*** Opening Provided data ***
(* ===== verification/Conn.v ===== *)
(** * The connection: [caw-core], conn.rs and auth.rs

    [Connection::poll] consumes one input and returns the actions for the
    daemon.  Handlers are written in the [act] monad of [Effects]: the state is
    the [Connection], the output the [Vec<Action>], and a failed [expect] is a
    panic.  The 4-way handshake is [FourWay.poll]; SAE and 802.1X are reached
    through the trait [PmkProvider], whose class is the interface.  The entropy
    one [poll] may draw for a handshake is the parameter [nonce]. *)
From S2P Require Import Prelude Bytes Effects Text Dot11 Crypto Profile Policy.
From S2P Require Nl80211 Eapol FourWay DhcpClient.

#[local] Existing Instances Eapol.Error_eq_dec.

Definition SCAN_TIMEOUT_MS : Z := 10000.
Definition AUTH_TIMEOUT_MS : Z := 3000.
Definition ASSOC_TIMEOUT_MS : Z := 8000.
Definition BACKOFF_BASE_MS : Z := 1000.
Definition BACKOFF_MAX_MS : Z := 60000.
Definition REASON_LEAVING : Z := 3.
Definition RSNXE_SAE_H2E : bytes := [244; 1; Z.shiftl 1 5].
Definition MGMT_HEADER_LEN : nat := 24.
Definition FC_AUTH : Z := 0xb0.

(** ** Data *)

Inductive State :=
| Idle | Scanning | Authenticating | Associating | Handshaking | Configuring | Connected | Reconnecting.
#[export] Instance State_eq_dec : EqDecision State.
Proof. solve_decision. Defined.

Inductive TimerId := ScanTimeout | AuthTimeout | AssocTimeout | HandshakeRetry | ReconnectBackoff.
#[export] Instance TimerId_eq_dec : EqDecision TimerId.
Proof. solve_decision. Defined.

Record DeviceCaps := { offloads_4way_psk : bool; offloads_4way_1x : bool; offloads_sae : bool }.

Record Device := { ifindex : Z; mac : bytes; caps : DeviceCaps }.

(** [Failure::Handshake(String)] holds the text of an error; here it holds the
    error whose text it is. *)
Inductive Failure :=
| NotFound
| NoKnownNetwork
| Downgrade (recorded offered : Security)
| UnsupportedSecurity
| NoCredential
| Refused (code : Z)
| FAssocTimeout
| WrongCredential
| FRsnMismatch
| FAuthFailed
| Handshake (why : Crypto.Error + Eapol.Error)
| Disconnected (reason : Z) (by_ap : bool)
| Dhcp
| EnterpriseErr (why : string)
| Internal (why : string).
#[export] Instance Failure_eq_dec : EqDecision Failure.
Proof. solve_decision. Defined.

Definition is_terminal (f : Failure) : bool :=
  match f with
  | Downgrade _ _ | UnsupportedSecurity | NoCredential | WrongCredential | FRsnMismatch
  | FAuthFailed | EnterpriseErr _ | Internal _ => true
  | _ => false
  end.

Definition from_crypto (e : Crypto.Error) : Failure :=
  match e with
  | Crypto.MicMismatch | Crypto.KeyUnwrapFailed => WrongCredential
  | Crypto.AuthFailed => FAuthFailed
  | other => Handshake (inl other)
  end.

Definition from_eapol (e : Eapol.Error) : Failure :=
  match e with
  | Eapol.ErrCrypto inner => from_crypto inner
  | Eapol.RsnMismatch => FRsnMismatch
  | Eapol.Rejected | Eapol.PrematureSuccess => FAuthFailed
  | other => Handshake (inr other)
  end.

Inductive Offload := OffPmk (pmk : bytes) | OffSaePassword (secret : bytes).
#[export] Instance Offload_eq_dec : EqDecision Offload.
Proof. solve_decision. Defined.

Record Negotiated := {
  n_akm : Akm;
  n_pairwise : Cipher;
  n_group : Cipher;
  n_group_mgmt : option Cipher;
  n_mfp_capable : bool;
  n_mfp_required : bool;
  n_beacon_ie : bytes;
}.

Record Choice := {
  ch_bssid : bytes;
  ch_freq_mhz : Z;
  ch_signal_dbm : Z;
  ch_advertised : Security;
  ch_negotiated : Security;
  ch_rsn : option Negotiated;
  ch_roaming : bool;
}.

Record Target := { t_ssid : bytes; t_secret : option bytes; t_retry : bool; t_save : bool }.

Record AuthRequest := {
  ar_ifindex : Z; ar_ssid : bytes; ar_bssid : bytes; ar_freq_mhz : Z; ar_auth_type : Z; ar_data : bytes;
}.

Record AssocRequest := {
  as_ifindex : Z;
  as_ssid : bytes;
  as_bssid : bytes;
  as_freq_mhz : Z;
  as_auth_type : Z;
  as_wpa_versions : Z;
  as_pairwise_ciphers : list Z;
  as_group_cipher : option Z;
  as_akms : list Z;
  as_mfp : option Z;
  as_ies : bytes;
  as_offload : option Offload;
  as_authenticated : bool;
}.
*** Closing Provided data ***
## About this task
Return the lines from the line containing "n_pairwise : Cipher;" to the end of the entries above, exactly as they appear and with no other output.

## Task solution
  n_pairwise : Cipher;
  n_group : Cipher;
  n_group_mgmt : option Cipher;
  n_mfp_capable : bool;
  n_mfp_required : bool;
  n_beacon_ie : bytes;
}.

Record Choice := {
  ch_bssid : bytes;
  ch_freq_mhz : Z;
  ch_signal_dbm : Z;
  ch_advertised : Security;
  ch_negotiated : Security;
  ch_rsn : option Negotiated;
  ch_roaming : bool;
}.

Record Target := { t_ssid : bytes; t_secret : option bytes; t_retry : bool; t_save : bool }.

Record AuthRequest := {
  ar_ifindex : Z; ar_ssid : bytes; ar_bssid : bytes; ar_freq_mhz : Z; ar_auth_type : Z; ar_data : bytes;
}.

Record AssocRequest := {
  as_ifindex : Z;
  as_ssid : bytes;
  as_bssid : bytes;
  as_freq_mhz : Z;
  as_auth_type : Z;
  as_wpa_versions : Z;
  as_pairwise_ciphers : list Z;
  as_group_cipher : option Z;
  as_akms : list Z;
  as_mfp : option Z;
  as_ies : bytes;
  as_offload : option Offload;
  as_authenticated : bool;
}.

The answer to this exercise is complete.